» **Listed entries**:
(** One iteration of the loop. *)
Lemma retry_loop_S publicKey lamports remaining retryCount w :
  retry_loop web3 publicKey lamports (S remaining) retryCount w =
  let w1 := mkWorld (w_fs w)
              (snd (funding_response web3 publicKey lamports (w_net w)))
              (w_entropy w) in
  let evs1 := attempt_events web3 publicKey lamports (w_net w) in
  match fst (funding_response web3 publicKey lamports (w_net w)) with
  | Ok sig => (Returned sig, w1, evs1)
  | Err e =>
      if includes rate_limit_signal (message e) then
        let '(o, w2, evs2) :=
          retry_loop web3 publicKey lamports remaining (S retryCount) w1 in
        (o, w2,
         evs1 ++
         [ELog [PStr "Server responded with 429 Too Many Requests. Retrying after ";
                PInt (backoff retryCount); PStr "ms delay..."];
          ESleep (backoff retryCount)] ++ evs2)
      else (Thrown e, w1, evs1)
  end.
Proof.
  cbn [retry_loop]. unfold try_catch. rewrite airdrop_attempt_eq.
  destruct (fst (funding_response web3 publicKey lamports (w_net w))) as [sig|e];
    cbn; [reflexivity|].
  destruct (includes rate_limit_signal (message e)).
  - unfold bind, console_log, sleep, emit. cbn.
    destruct (retry_loop web3 publicKey lamports remaining (S retryCount) _)
      as [[o w2] evs2].
    reflexivity.
  - unfold throw. rewrite app_nil_r. reflexivity.
Qed.

(** The loop by recursion on what remains is the loop with its guard, and
    [maxRetries - retryCount] iterations are enough for it. *)
Lemma guarded_loop_retry_loop publicKey lamports maxRetries fuel :
  forall retryCount w,
    (maxRetries - retryCount <= fuel)%nat ->
    guarded_loop web3 publicKey lamports maxRetries fuel retryCount w =
    Some (retry_loop web3 publicKey lamports (maxRetries - retryCount)
            retryCount w).
Proof.
  induction fuel as [|fuel IH]; intros retryCount w Hfuel.
  - replace (maxRetries - retryCount)%nat with 0%nat by lia.
    cbn [guarded_loop retry_loop].
    destruct (Nat.ltb_spec retryCount maxRetries); [lia|reflexivity].
  - cbn [guarded_loop].
    destruct (Nat.ltb_spec retryCount maxRetries) as [Hlt|Hge].
    + replace (maxRetries - retryCount)%nat
        with (S (maxRetries - S retryCount)) by lia.
      rewrite retry_loop_S, airdrop_attempt_eq. cbv zeta.
      destruct (fst (funding_response web3 publicKey lamports (w_net w)))
        as [sig|e]; [reflexivity|].
      destruct (includes rate_limit_signal (message e)); [|reflexivity].
      rewrite IH by lia.
      destruct (retry_loop web3 publicKey lamports _ _ _) as [[o w2] evs2].
      reflexivity.
    + replace (maxRetries - retryCount)%nat with 0%nat by lia. reflexivity.
Qed.

(** [requestAirdropWithRetry] is the guarded loop from [retryCount = 0],
    and [maxRetries] iterations are enough for it. *)
Lemma requestAirdropWithRetry_guarded publicKey amountInSol maxRetries w :
  guarded_loop web3 publicKey (PrimFloat.mul amountInSol LAMPORTS_PER_SOL)
    maxRetries maxRetries 0 w =
  Some (requestAirdropWithRetry web3 publicKey amountInSol maxRetries w).
Proof.
  rewrite guarded_loop_retry_loop by lia.
  rewrite Nat.sub_0_r. reflexivity.
Qed.

Lemma nth_funding_response_S publicKey lamports i (n : Net web3) :
  nth_funding_response web3 publicKey lamports (S i) n =
  nth_funding_response web3 publicKey lamports i
    (snd (funding_response web3 publicKey lamports n)).
Proof. reflexivity. Qed.

Lemma backoff_schedule_S first k :
  backoff_schedule first (S k) =
  Attempt :: Delay (backoff first) :: backoff_schedule (S first) k.
Proof. reflexivity. Qed.
(** * Properties *)

(** ** Cells *)

Lemma or_empty_default (a : option string) : or_empty a = default "" a.
Proof.
  destruct a as [s|]; [|reflexivity].
  unfold or_empty, js_or; simpl.
  case_bool_decide as Hs; simpl; [reflexivity|].
  destruct (decide (s = "")) as [->|]; [reflexivity|contradiction].
Qed.

Lemma or_empty_js_or (a b : option string) :
  or_empty (js_or a b) = if decide (default "" a = "") then default "" b else default "" a.
Proof.
  rewrite or_empty_default. unfold js_or.
  destruct a as [s|]; simpl.
  - case_bool_decide as Hs; destruct (decide (s = "")); simpl; congruence.
  - reflexivity.
Qed.

(** ** Column-count repair *)

Lemma length_normalizeRow n o r : length (normalizeRow n o r) = n.
Proof.
  unfold normalizeRow. repeat case_decide.
  - rewrite length_app, length_fmap, length_seq. lia.
  - rewrite length_take. lia.
  - lia.
Qed.

Lemma normalizeRow_aligned n o r : length r = n -> normalizeRow n o r = r.
Proof. intros H. unfold normalizeRow. repeat case_decide; try lia. reflexivity. Qed.

Lemma lookup_normalizeRow n o r j :
  j < n ->
  normalizeRow n o r !! j = Some (match r !! j with Some v => v | None => cell o j end).
Proof.
  intros Hj. unfold normalizeRow, cell. repeat case_decide.
  - destruct (decide (j < length r)) as [Hlt|Hge].
    + rewrite lookup_app_l by done.
      destruct (lookup_lt_is_Some_2 r j Hlt) as [v Hv]. by rewrite Hv.
    + rewrite lookup_app_r by lia.
      rewrite (lookup_ge_None_2 r j) by lia.
      rewrite list_lookup_fmap, lookup_seq_lt by lia. simpl.
      rewrite or_empty_default. do 3 f_equal. lia.
  - rewrite lookup_take_lt by done.
    destruct (lookup_lt_is_Some_2 r j ltac:(lia)) as [v Hv]. by rewrite Hv.
  - destruct (lookup_lt_is_Some_2 r j ltac:(lia)) as [v Hv]. by rewrite Hv.
Qed.
Lemma linked_gapless a ws b : linked a ws b -> gapless ws.
Proof.
  revert a. induction ws as [|w ws IH]; intros a H i w1 w2 H1 H2.
  - destruct i; discriminate.
  - destruct H as (_ & Hc). destruct i as [|i]; cbn in H1, H2.
    + injection H1 as <-. destruct ws as [|w' ws]; [discriminate|].
      cbn in H2. injection H2 as <-. cbn in Hc. symmetry. tauto.
    + eapply IH; eauto.
Qed.

End ChainFacts.

(** ** The walk over the silences *)

Section WalkFacts.
Import AudioSplitter Windows.

Context {A : arithmetic}.
Variables min_len max_len total_duration : time.

Lemma ascending_weaken c m ms :
  c <= m -> ascending_from m ms -> ascending_from c ms.
Proof.
  destruct ms as [|m' ms]; cbn; [tauto|].
  intros H (H1 & H2). split; [eapply Qcle_trans; eauto | exact H2].
Qed.

Lemma split_step_cases st s :
  let m := split_point_of s in
  (split_step min_len max_len st s = (fst st ++ [(snd st, m)], m) /\
   (min_len <= sub m (snd st) \/ max_len <= sub m (snd st))) \/
  (split_step min_len max_len st s = st /\
   sub m (snd st) < min_len /\ sub m (snd st) < max_len).
Proof.
  destruct st as [segments current_start]. unfold split_step, geb. cbn.
  cmp_cases; auto.
Qed.

Lemma walk_cons s silences st :
  walk min_len max_len (s :: silences) st =
  walk min_len max_len silences (split_step min_len max_len st s).
Proof. reflexivity. Qed.

Lemma walk_chain silences : forall acc c,
  chain 0 acc c ->
  ascending_from c (map split_point_of silences) ->
  Forall (fun s => split_point_of s <= total_duration) silences ->
  c <= total_duration ->
  let st := walk min_len max_len silences (acc, c) in
  chain 0 (fst st) (snd st) /\ snd st <= total_duration.
Proof.
  induction silences as [|s rest IH]; intros acc c Hc Hasc Hup Hle.
  - cbn. auto.
  - rewrite walk_cons. cbn in Hasc. destruct Hasc as (Hcm & Hasc).
    inversion Hup as [|? ? Hm Hup']; subst.
    destruct (split_step_cases (acc, c) s) as [(-> & _) | (-> & _)]; cbn [fst snd].
    + apply IH; auto. apply chain_snoc; assumption.
    + apply IH; auto. apply (ascending_weaken c (split_point_of s)); assumption.
Qed.

Lemma add_final_chain acc c :
  chain 0 acc c -> c <= total_duration ->
  chain 0 (add_final total_duration (acc, c)) total_duration.
Proof.
  intros Hc Hle. unfold add_final. cmp_cases.
  - apply chain_snoc; [exact Hc | apply Qclt_le_weak; assumption].
  - assert (c = total_duration) as <- by (apply Qcle_antisym; assumption).
    exact Hc.
Qed.

(** Under [min_len <= max_len] the forced split adds nothing. *)
Lemma split_step_override_dead st s :
  min_len <= max_len ->
  split_step min_len max_len st s = split_step_no_override min_len st s.
Proof.
  intros Hmm. destruct st as [segments current_start].
  unfold split_step, split_step_no_override, geb. cmp_cases; try reflexivity.
  exfalso. apply (Qclt_not_le _ _ E). eapply Qcle_trans; eauto.
Qed.

Lemma walk_no_override silences : forall st,
  min_len <= max_len ->
  walk min_len max_len silences st =
  fold_left (split_step_no_override min_len) silences st.
Proof.
  induction silences as [|s rest IH]; intros st Hmm; [reflexivity|].
  rewrite walk_cons. cbn [fold_left].
  rewrite split_step_override_dead by assumption. apply IH; assumption.
Qed.

Lemma walk_committed_long silences : forall acc c,
  min_len <= max_len ->
  Forall (fun w => min_len <= w_length w) acc ->
  Forall (fun w => min_len <= w_length w)
         (fst (walk min_len max_len silences (acc, c))).
Proof.
  induction silences as [|s rest IH]; intros acc c Hmm Hacc; [exact Hacc|].
  rewrite walk_cons.
  destruct (split_step_cases (acc, c) s) as [(-> & Hlen) | (-> & _)];
    cbn [fst snd] in *.
  - apply IH; [assumption|]. apply Forall_app. split; [assumption|].
    constructor; [|constructor]. unfold w_length, w_end, w_start. cbn.
    destruct Hlen as [H | H]; [exact H|].
    destruct (Qclt_le_dec (sub (split_point_of s) c) min_len) as [Hlt | Hge];
      [|exact Hge].
    exfalso. apply (Qclt_not_le _ _ Hlt). eapply Qcle_trans; eauto.
  - apply IH; assumption.
Qed.

Lemma walk_by_midpoints silences : forall acc c,
  min_len <= max_len ->
  add_final total_duration (walk min_len max_len silences (acc, c)) =
  acc ++ plan_by_midpoints min_len total_duration silences c.
Proof.
  induction silences as [|s rest IH]; intros acc c Hmm.
  - cbn. destruct (ltb c total_duration); [reflexivity|].
    symmetry; apply app_nil_r.
  - rewrite walk_cons, split_step_override_dead by assumption.
    cbn [plan_by_midpoints split_step_no_override].
    destruct (geb (sub (split_point_of s) c) min_len).
    + rewrite IH by assumption. rewrite <- app_assoc. reflexivity.
    + apply IH; assumption.
Qed.

End WalkFacts.

(** ** The walk in arithmetic without rounding *)

Section IdealWalkFacts.
Import AudioSplitter Windows.

Local Existing Instance ideal.
Variables min_len max_len total_duration : time.

Lemma split_point_within s :
  within total_duration s ->
  0 <= split_point_of s /\ split_point_of s <= total_duration.
Proof.
  unfold within, split_point_of. intros (H1 & H2 & H3 & H4).
  split; qc_lra.
Qed.

Lemma chronological_ascending silences : forall c,
  chronological silences ->
  (forall s, hd_error silences = Some s -> c <= split_point_of s) ->
  ascending_from c (map split_point_of silences).
Proof.
  induction silences as [|s rest IH]; intros c Hch Hhd; cbn; [exact I|].
  split; [apply Hhd; reflexivity|].
  cbn in Hch. destruct Hch as (Hnext & Hch). apply IH; [exact Hch|].
  intros s' Hs'. destruct rest as [|s0 rest]; [discriminate|].
  cbn in Hs'. injection Hs' as ->. destruct Hnext as (H1 & H2).
  unfold split_point_of. qc_lra.
Qed.


End IdealWalkFacts.

(** ** The tiling loop *)

Section TileFacts.
Import AudioSplitter Windows.

Context {A : arithmetic}.
Variables total_duration max_len : time.

Lemma tile_loop_unfold fuel acc cur :
  tile_loop fuel total_duration max_len acc cur =
  if ltb cur total_duration then
    match fuel with
    | O => None
    | S fuel' =>
        tile_loop fuel' total_duration max_len
          (acc ++ [(cur, py_min (add cur max_len) total_duration)])
          (py_min (add cur max_len) total_duration)
    end
  else Some acc.
Proof. destruct fuel; reflexivity. Qed.

Lemma tile_loop_acc fuel : forall acc cur,
  tile_loop fuel total_duration max_len acc cur =
  option_map (app acc) (tile_loop fuel total_duration max_len [] cur).
Proof.
  induction fuel as [|fuel IH]; intros acc cur;
    rewrite (tile_loop_unfold _ acc), (tile_loop_unfold _ []);
    destruct (ltb cur total_duration); cbn [option_map];
    rewrite ?app_nil_r; try reflexivity.
  rewrite (IH (acc ++ _)), (IH ([] ++ _)).
  destruct (tile_loop fuel total_duration max_len [] _); cbn; [|reflexivity].
  rewrite <- app_assoc. reflexivity.
Qed.

(** The answer does not depend on how much fuel was left over. *)
Lemma tile_loop_det fuel1 : forall fuel2 acc cur ws1 ws2,
  tile_loop fuel1 total_duration max_len acc cur = Some ws1 ->
  tile_loop fuel2 total_duration max_len acc cur = Some ws2 ->
  ws1 = ws2.
Proof.
  induction fuel1 as [|fuel1 IH]; intros fuel2 acc cur ws1 ws2;
    rewrite (tile_loop_unfold fuel2), tile_loop_unfold;
    destruct (ltb cur total_duration); try congruence.
  destruct fuel2 as [|fuel2]; [discriminate|]. apply IH.
Qed.

Lemma tile_loop_more_fuel fuel : forall fuel' acc cur ws,
  tile_loop fuel total_duration max_len acc cur = Some ws ->
  (fuel <= fuel')%nat ->
  tile_loop fuel' total_duration max_len acc cur = Some ws.
Proof.
  induction fuel as [|fuel IH]; intros fuel' acc cur ws;
    rewrite (tile_loop_unfold fuel'), tile_loop_unfold;
    destruct (ltb cur total_duration); try congruence.
  intros H Hle. destruct fuel' as [|fuel']; [lia|].
  apply IH; [exact H | lia].
Qed.

(** A sum that does not leave 0 keeps the loop at its starting point. *)
Lemma tile_loop_stuck_at fuel : forall acc,
  0 < total_duration -> py_min (add 0 max_len) total_duration = 0 ->
  tile_loop fuel total_duration max_len acc 0 = None.
Proof.
  induction fuel as [|fuel IH]; intros acc HT Hm; rewrite tile_loop_unfold;
    apply ltb_lt in HT; rewrite HT; [reflexivity|].
  rewrite Hm. apply IH; [apply ltb_lt; exact HT | exact Hm].
Qed.
(** * mssql_mcp_server: configuration, identifier validation and the
      query/serialisation pipeline

    A shallow embedding of [src/mssql_mcp_server/server.py] and
    [src/mssql_mcp_server/server_jumbos.py].  The two modules hold textually
    identical copies of [validate_table_name], [get_db_config],
    [execute_sql], [count_user_logins] and [ping]; each is embedded once.
    [report_trial_balance_by_seg_ref] exists only in [server.py],
    [list_sql_tables] and [read_table_preview] only in [server_jumbos.py].

    Conventions of the embedding:
    - Python [str] is [string], held as its UTF-8 bytes (outside ASCII no
      byte is a word character; [int] decodes what it is given);
    - [os.environ] is a [gmap string string], the configuration dictionary a
      [gmap string pyval];
    - the database driver is a record of answers ([db]); every call made to
      it is recorded in a trace of [event]s, so that what the code sends and
      in which order is part of an operation's result;
    - a Python exception is a value of [config_error] (raised by
      [get_db_config], outside every [try]) or of [exn] (raised inside a
      [try] block); calls to [logger] have no effect on results and are left
      out. *)

From Stdlib Require Import ZArith String Ascii List Lia DecimalString.
From Stdlib Require DecimalPos.
From stdpp Require Import base option list gmap strings.

Local Open Scope string_scope.
Local Open Scope Z_scope.

(** ** Python text primitives *)

Module PyStr.

(** [sep.join(xs)] *)
Fixpoint join (sep : string) (xs : list string) : string :=
  match xs with
  | [] => ""
  | [x] => x
  | x :: rest => x +:+ sep +:+ join sep rest
  end.

(** [s.split(sep)] for a one-character separator; the result is never
    empty, hence the unreachable last case. *)
Fixpoint split (sep : ascii) (s : string) : list string :=
  match s with
  | "" => [""]
  | String c s' =>
      if Ascii.eqb c sep then "" :: split sep s'
      else match split sep s' with
           | h :: t => String c h :: t
           | [] => [String c ""]
           end
  end.

(** [s.startswith(p)] *)
Definition startswith (p s : string) : bool := String.prefix p s.

(** [s.replace(old, "")] for a non-empty [old]: every non-overlapping
    occurrence, found from the left, is dropped.  [skip] counts the
    characters of the current occurrence still to be dropped. *)
Fixpoint remove_from (old : string) (skip : nat) (s : string) : string :=
  match s with
  | "" => ""
  | String c s' =>
      match skip with
      | S k => remove_from old k s'
      | O =>
          if String.prefix old s
          then remove_from old (Nat.pred (String.length old)) s'
          else String c (remove_from old O s')
      end
  end.

Definition remove_all (old s : string) : string := remove_from old O s.

(** [s.lower()] on ASCII letters.  The only use is a comparison with
    ["true"]; no character outside ASCII lower-cases to one of t, r, u, e,
    so leaving the other characters alone does not change that test. *)
Definition lower_char (c : ascii) : ascii :=
  let n := N_of_ascii c in
  if ((65 <=? n) && (n <=? 90))%N then ascii_of_N (n + 32) else c.

Fixpoint lower (s : string) : string :=
  match s with
  | "" => ""
  | String c s' => String (lower_char c) (lower s')
  end.

(** [str(n)] for an [int]. *)
Definition str_of_int (z : Z) : string := NilZero.string_of_int (Z.to_int z).

(** *** [int(text)] in base ten

    [int] first rewrites the text: a character below 127 is kept, a white
    space character beyond ASCII becomes a space, a decimal digit of any
    script becomes the ASCII digit of its value, and any other character
    makes the text invalid.  What is left is read as white space (tab, line
    feed, vertical tab, form feed, carriage return, space) around an
    optional sign and a run of digits in which single underscores may
    separate digits; a run of more than [int_max_str_digits] digits is
    refused.  Every failure is the same [ValueError] for the caller, so the
    result is an [option].

    A text is held as its UTF-8 bytes, so the rewriting decodes it: a byte
    sequence that is not well-formed UTF-8 stands for characters that are
    neither spaces nor digits.  The character tables are those of
    CPython 3.11 (Unicode 14.0), the digit limit is its default. *)
Definition is_space (c : ascii) : bool :=
  let n := N_of_ascii c in
  (((9 <=? n) && (n <=? 13)) || (n =? 32))%N.

Definition digit_of (c : ascii) : option Z :=
  let n := N_of_ascii c in
  if ((48 <=? n) && (n <=? 57))%N then Some (Z.of_N (n - 48)) else None.

(** The white space characters beyond ASCII, by code point. *)
Definition unicode_spaces : list N :=
  [133; 160; 5760; 8192; 8193; 8194; 8195; 8196; 8197; 8198; 8199; 8200;
   8201; 8202; 8232; 8233; 8239; 8287; 12288]%N.

(** The digit zero of every script with decimal digits beyond ASCII; the
    nine code points after each are its digits one to nine. *)
Definition decimal_zeros : list N :=
  [1632; 1776; 1984; 2406; 2534; 2662; 2790; 2918; 3046; 3174; 3302; 3430;
   3558; 3664; 3792; 3872; 4160; 4240; 6112; 6160; 6470; 6608; 6784; 6800;
   6992; 7088; 7232; 7248; 42528; 43216; 43264; 43472; 43504; 43600; 44016;
   65296; 66720; 68912; 69734; 69872; 69942; 70096; 70384; 70736; 70864;
   71248; 71360; 71472; 71904; 72016; 72784; 73040; 73120; 92768; 92864;
   93008; 120782; 120792; 120802; 120812; 120822; 123200; 123632; 125264;
   130032]%N.

(** What the rewriting puts for the character of code point [cp] >= 127. *)
Definition ascii_for (cp : N) : option ascii :=
  if existsb (N.eqb cp) unicode_spaces then Some " "%char
  else
    match List.find (fun z => (z <=? cp) && (cp <? z + 10))%N decimal_zeros with
    | Some z => Some (ascii_of_N (48 + (cp - z)))
    | None => None
    end.

(** The rewriting, byte by byte.  [pending] is the number of continuation
    bytes the current character still needs, [acc] what was decoded of it,
    [lowest] the smallest code point its length may encode. *)
Fixpoint to_ascii (pending : nat) (acc lowest : N) (s : string)
  : option string :=
  match s with
  | "" => match pending with O => Some "" | S _ => None end
  | String c s' =>
      let b := N_of_ascii c in
      match pending with
      | O =>
          if (b <? 127)%N then String c <$> to_ascii 0 0 0 s'
          else if ((194 <=? b) && (b <=? 223))%N
               then to_ascii 1 (b - 192) 128 s'
          else if ((224 <=? b) && (b <=? 239))%N
               then to_ascii 2 (b - 224) 2048 s'
          else if ((240 <=? b) && (b <=? 244))%N
               then to_ascii 3 (b - 240) 65536 s'
          else None
      | S k =>
          if ((128 <=? b) && (b <=? 191))%N then
            let cp := (acc * 64 + (b - 128))%N in
            match k with
            | O =>
                if (lowest <=? cp)%N then
                  match ascii_for cp with
                  | Some a => String a <$> to_ascii 0 0 0 s'
                  | None => None
                  end
                else None
            | S _ => to_ascii k cp lowest s'
            end
          else None
      end
  end.

Fixpoint lstrip (s : string) : string :=
  match s with
  | String c s' => if is_space c then lstrip s' else s
  | "" => ""
  end.

Fixpoint rstrip (s : string) : string :=
  match s with
  | "" => ""
  | String c s' =>
      match rstrip s' with
      | "" => if is_space c then "" else String c ""
      | r => String c r
      end
  end.

(** [after_digit] tells whether the previous character was a digit: an
    underscore is legal only there, and the text may end only there. *)
Fixpoint digits (acc : Z) (after_digit : bool) (s : string) : option Z :=
  match s with
  | "" => if after_digit then Some acc else None
  | String c s' =>
      match digit_of c with
      | Some d => digits (10 * acc + d) true s'
      | None =>
          if Ascii.eqb c "_" && after_digit then digits acc false s'
          else None
      end
  end.

(** The number of digit characters, underscores left out. *)
Fixpoint count_digits (s : string) : N :=
  match s with
  | "" => 0%N
  | String c s' =>
      ((match digit_of c with Some _ => 1 | None => 0 end) + count_digits s')%N
  end.

Definition int_max_str_digits : N := 4300.

(** The digits after the sign. *)
Definition unsigned (r : string) : option Z :=
  if (count_digits r <=? int_max_str_digits)%N then digits 0 false r
  else None.

Definition int_of_str (text : string) : option Z :=
  match to_ascii 0 0 0 text with
  | None => None
  | Some rewritten =>
      match rstrip (lstrip rewritten) with
      | String "+" r => unsigned r
      | String "-" r => Z.opp <$> unsigned r
      | r => unsigned r
      end
  end.

(** [needle in hay] *)
Fixpoint contains (needle hay : string) : bool :=
  String.prefix needle hay ||
  match hay with
  | "" => false
  | String _ hay' => contains needle hay'
  end.

End PyStr.

(** ** The fragment of [re] used by [validate_table_name] *)

Module Re.

Inductive regex : Type :=
| Bol                                   (* ^ *)
| Eol                                   (* $ *)
| Lit (c : ascii)                       (* an escaped literal, as in \. *)
| ClassPlus (cls : ascii -> bool)       (* [...]+ *)
| Seq (r1 r2 : regex)
| Opt (r : regex).                      (* (...)? *)

(** [ [...]+ ]: greedy, giving characters back one at a time when the rest
    of the pattern fails.  [k] is the rest of the pattern, applied to the
    position reached and to the text left. *)
Fixpoint class_plus (cls : ascii -> bool) (pos : nat) (s : string)
         (k : nat -> string -> bool) : bool :=
  match s with
  | "" => false
  | String c s' =>
      if cls c then class_plus cls (S pos) s' k || k (S pos) s' else false
  end.

(** Without [re.MULTILINE], [$] holds at the end of the text and just
    before a line feed that ends the text. *)
Definition at_eol (s : string) : bool :=
  match s with
  | "" => true
  | String c "" => Ascii.eqb c "010"
  | _ => false
  end.

Fixpoint run (r : regex) (pos : nat) (s : string)
         (k : nat -> string -> bool) : bool :=
  match r with
  | Bol => Nat.eqb pos 0 && k pos s
  | Eol => at_eol s && k pos s
  | Lit c =>
      match s with
      | String c' s' => Ascii.eqb c' c && k (S pos) s'
      | "" => false
      end
  | ClassPlus cls => class_plus cls pos s k
  | Seq r1 r2 => run r1 pos s (fun pos' s' => run r2 pos' s' k)
  | Opt r1 => run r1 pos s k || k pos s
  end.

(** [re.match(r, s)] seen as a truth value: a match anchored at the start
    of [s], which need not reach its end. *)
Definition re_match (r : regex) (s : string) : bool :=
  run r 0%nat s (fun _ _ => true).

(** [[a-zA-Z0-9_]] *)
Definition word_char (c : ascii) : bool :=
  let n := N_of_ascii c in
  (((97 <=? n) && (n <=? 122)) || ((65 <=? n) && (n <=? 90))
   || ((48 <=? n) && (n <=? 57)) || (n =? 95))%N.

End Re.

(** ** Exceptions *)

(** Raised inside a [try] block; [exn_str] is [str(e)]. *)
Inductive exn : Type :=
| ValueError (msg : string)
| TypeError (msg : string)
| IndexError (msg : string)
| DriverError (msg : string).   (* any exception of pymssql, with its text *)

Definition exn_str (e : exn) : string :=
  match e with
  | ValueError m | TypeError m | IndexError m | DriverError m => m
  end.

» **Problem**: Scan the material above for the string "Require", returning each line that contains it.

» **Expected answer**:
From Stdlib Require Import ZArith String Ascii List Lia DecimalString.
From Stdlib Require DecimalPos.
From stdpp Require Import base option list gmap strings.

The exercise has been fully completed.